There was just one small problem: the DOJ never actually provided Attachment A with the complaint. Actually, there were many, many problems, but we’ll get to those.
The complaint has now been fully resolved, and it went about as well for the DOJ as you might expect. Sixth Circuit Chief Judge Jeffrey Sutton, to whom Chief Justice Roberts transferred the complaint, dismissed it in a brusque seven-page ruling that reads like a judge who is deeply unimpressed with having his time wasted.
Chief Judge Sutton’s ruling is not just a tour de force in how a judicial ruling can persuasively give the back of its hand to a claim; it is, or at least ought to be, a humiliating smackdown for the Department of Justice—which bungled every single aspect of its misconduct complaint, from publicly announcing it to making spurious arguments about what the alleged misconduct actually was (the distinction between “public” and “private” really shouldn’t be hard, nor should the fact that March 11 is prior to March 15) to refusing to provide the very evidence on which the complaint purported to rest.
Vladeck also noted, in discussing how the DOJ never actually followed through on the steps it would obviously take if it were a legitimate complaint,that this proved how it was all political in the first place:
It turns out, it was never about adjudicating Boasberg’s behavior; it was about making splashy headlines and fueling right-wing attacks on the judiciary without regard to whether DOJ’s specious charges would withstand meaningful scrutiny.
Besmirching a long-time judge… for the memes.
The problems with the DOJ’s complaint were numerous, but let’s start with the most embarrassing one mentioned above: the DOJ never actually provided the evidence it claimed supported its accusations.
The Department identified one source of evidence, Attachment A, for the judge’s statement and for the setting in which it occurred. The complaint, however, did not include the attachment. The D.C. Circuit contacted the Department about the missing attachment and explained that, if it failed to submit the attachment, the circuit would consider the complaint as submitted. The Department did not supply the attachment.
In the absence of the attachment, the complaint offers no source for what, if anything, the subject judge said during the Conference, when he said it, whether he said it in response to a question, whether he said it during the Conference or at another meeting, and whether he expressed these concerns as his own or as those of other judges.Later in the complaint, to be sure, the Department refers to a Fox News clip discussing the same allegation. But it does not identify any source, contain any specifics, or answer any of the above questions. A recycling of unadorned allegations with no reference to a source does not corroborate them. And a repetition of uncorroborated statements rarely supplies a basis for a valid misconduct complaint
So the DOJ filed an unprecedented misconduct complaint against a sitting federal judge, made a huge public spectacle of it, and then when asked to actually produce the evidence supposedly supporting its claims… just didn’t. Vladeck’s assessment is appropriately blunt:
DOJ’s failure to produce Attachment A is, frankly, mind-boggling…

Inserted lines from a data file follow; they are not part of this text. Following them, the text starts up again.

(** Client.Send called once for each message of a list, in order. *)
Fixpoint send_all (w : World) (client : ptr) (messages : list string) : option World :=
  match messages with
  | [] => Some w
  | m :: rest => w' ← Send w client m; send_all w' client rest
  end.

(** A queue after one more message has been put on it. *)
Definition enqueued (ch : Chan) (message : string) : Chan :=
  {| buf := buf ch ++ [message]; cap := cap ch; closed := closed ch |}.

(** Two connections registered under two codes, nothing queued. *)
Definition two_sessions : World :=
  {| hub := {| clients := {[ 1%nat; 2%nat ]};
               sessions := {[ "happy-panda-42" := 1%nat; "calm-otter-7" := 2%nat ]} |};
     heap := {[ 1%nat := NewClient "happy-panda-42"; 2%nat := NewClient "calm-otter-7" ]};
     inbox := [];
     router := None;
     hub_blocked := false |}.

(** One registered connection that shares a router with a ping method. *)
Definition ping_world : World :=
  {| hub := {| clients := {[ 1%nat ]}; sessions := {[ "happy-panda-42" := 1%nat ]} |};
     heap := {[ 1%nat := NewClient "happy-panda-42" ]};
     inbox := [];
     router := Some (snd (Router.RegisterSimpleMethod Router.NewRouter "ping"
                            (Some RoutingSpec.pong) "ping"));
     hub_blocked := false |}.

End HubNotions.

(* ===================================================================== *)
(** * Part II: properties *)
(* ===================================================================== *)


(* ===================================================================== *)
(** * Properties of the session-code format *)
(* ===================================================================== *)

Module GeneratorProps.
Import GoStrings Generator SessionCodeSpec.

Lemma all_bytes_complete (c : ascii) : In c all_bytes.
Proof.
  unfold all_bytes. rewrite <- (ascii_nat_embedding c).
  apply in_map. apply in_seq.
  pose proof (nat_ascii_bounded c). lia.
Qed.

Lemma forall_bytes (P : ascii -> bool) :
  forallb P all_bytes = true -> forall c, P c = true.
Proof.
  intros H c. rewrite forallb_forall in H. apply H, all_bytes_complete.
Qed.

Lemma forall_bytes2 (P : ascii -> ascii -> bool) :
  forallb (fun a => forallb (P a) all_bytes) all_bytes = true ->
  forall a b, P a b = true.
Proof.
  intros H a b.
  apply (forall_bytes (P a)). apply (forall_bytes _ H).
Qed.

(** ** Lowercasing and trimming commute *)

Lemma isSpace_lower_byte c : isSpace (lower_byte c) = isSpace c.
Proof.
  apply Bool.eqb_prop.
  revert c. apply forall_bytes. vm_compute. reflexivity.
Qed.

Lemma ToLower_TrimLeft s : ToLower (TrimLeft s) = TrimLeft (ToLower s).
Proof.
  induction s as [|c s IH]; simpl; [reflexivity|].
  rewrite isSpace_lower_byte. destruct (isSpace c); [exact IH|reflexivity].
Qed.

Lemma ToLower_TrimRight s : ToLower (TrimRight s) = TrimRight (ToLower s).
Proof.
  induction s as [|c s IH]; simpl; [reflexivity|].
  rewrite <- IH, isSpace_lower_byte.
  destruct (TrimRight s) as [|d r]; simpl.
  - destruct (isSpace c); reflexivity.
  - reflexivity.
Qed.

Lemma ToLower_TrimSpace s : ToLower (TrimSpace s) = TrimSpace (ToLower s).
Proof.
  unfold TrimSpace. rewrite ToLower_TrimRight, ToLower_TrimLeft. reflexivity.
Qed.

Lemma ToLower_empty s : ToLower s = "" <-> s = "".
Proof. destruct s; simpl; split; congruence. Qed.

(** ** Blank segments *)

Lemma TrimRight_nonspace c s : isSpace c = false -> TrimRight (String c s) <> "".
Proof.
  intros Hc. simpl. destruct (TrimRight s); [rewrite Hc|]; discriminate.
Qed.

Lemma TrimLeft_shape s :
  (TrimLeft s = "" /\ blank s = true)
  \/ (exists c r, TrimLeft s = String c r /\ isSpace c = false /\ blank s = false).
Proof.
  induction s as [|c s IH]; simpl.
  - left. split; reflexivity.
  - destruct (isSpace c) eqn:Hc; simpl.
    + exact IH.
    + right. exists c, s. repeat split; assumption.
Qed.

Lemma TrimSpace_blank s : String.eqb (TrimSpace s) "" = blank s.
Proof.
  unfold TrimSpace.
  destruct (TrimLeft_shape s) as [[-> ->]|(c & r & -> & Hc & ->)].
  - reflexivity.
  - apply String.eqb_neq. apply TrimRight_nonspace, Hc.
Qed.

But even putting aside the DOJ’s failure to provide any actual evidence, Sutton methodically demolished every other theory in the complaint.
On the claim that Boasberg’s comments at the Judicial Conference were somehow improper, Sutton pointed out that this is literally what the Judicial Conference is for:
A key point of the Judicial Conference and the related meetings is to facilitate candid conversations about judicial administration among leaders of the federal judiciary about matters of common concern. In these settings, a judge’s expression of anxiety about executive-branch compliance with judicial orders, whether rightly feared or not, is not so far afield from customary topics at these meetings—judicial independence, judicial security, and inter-branch relations—as to violate the Codes of Judicial Conduct. Confirming the point, the Chief Justice’s 2024 year-end report raised general concerns about threats to judicial independence, security concerns for judges, and respect for court orders throughout American history
(For what it’s worth, as someone who had the privilege a couple years back of being invited to a judicial conference to give a talk, I can confirm firsthand that there were many fascinating informal conversations that occurred over the course of a few days among judges comparing notes and thinking through larger issues that might impact the judiciary).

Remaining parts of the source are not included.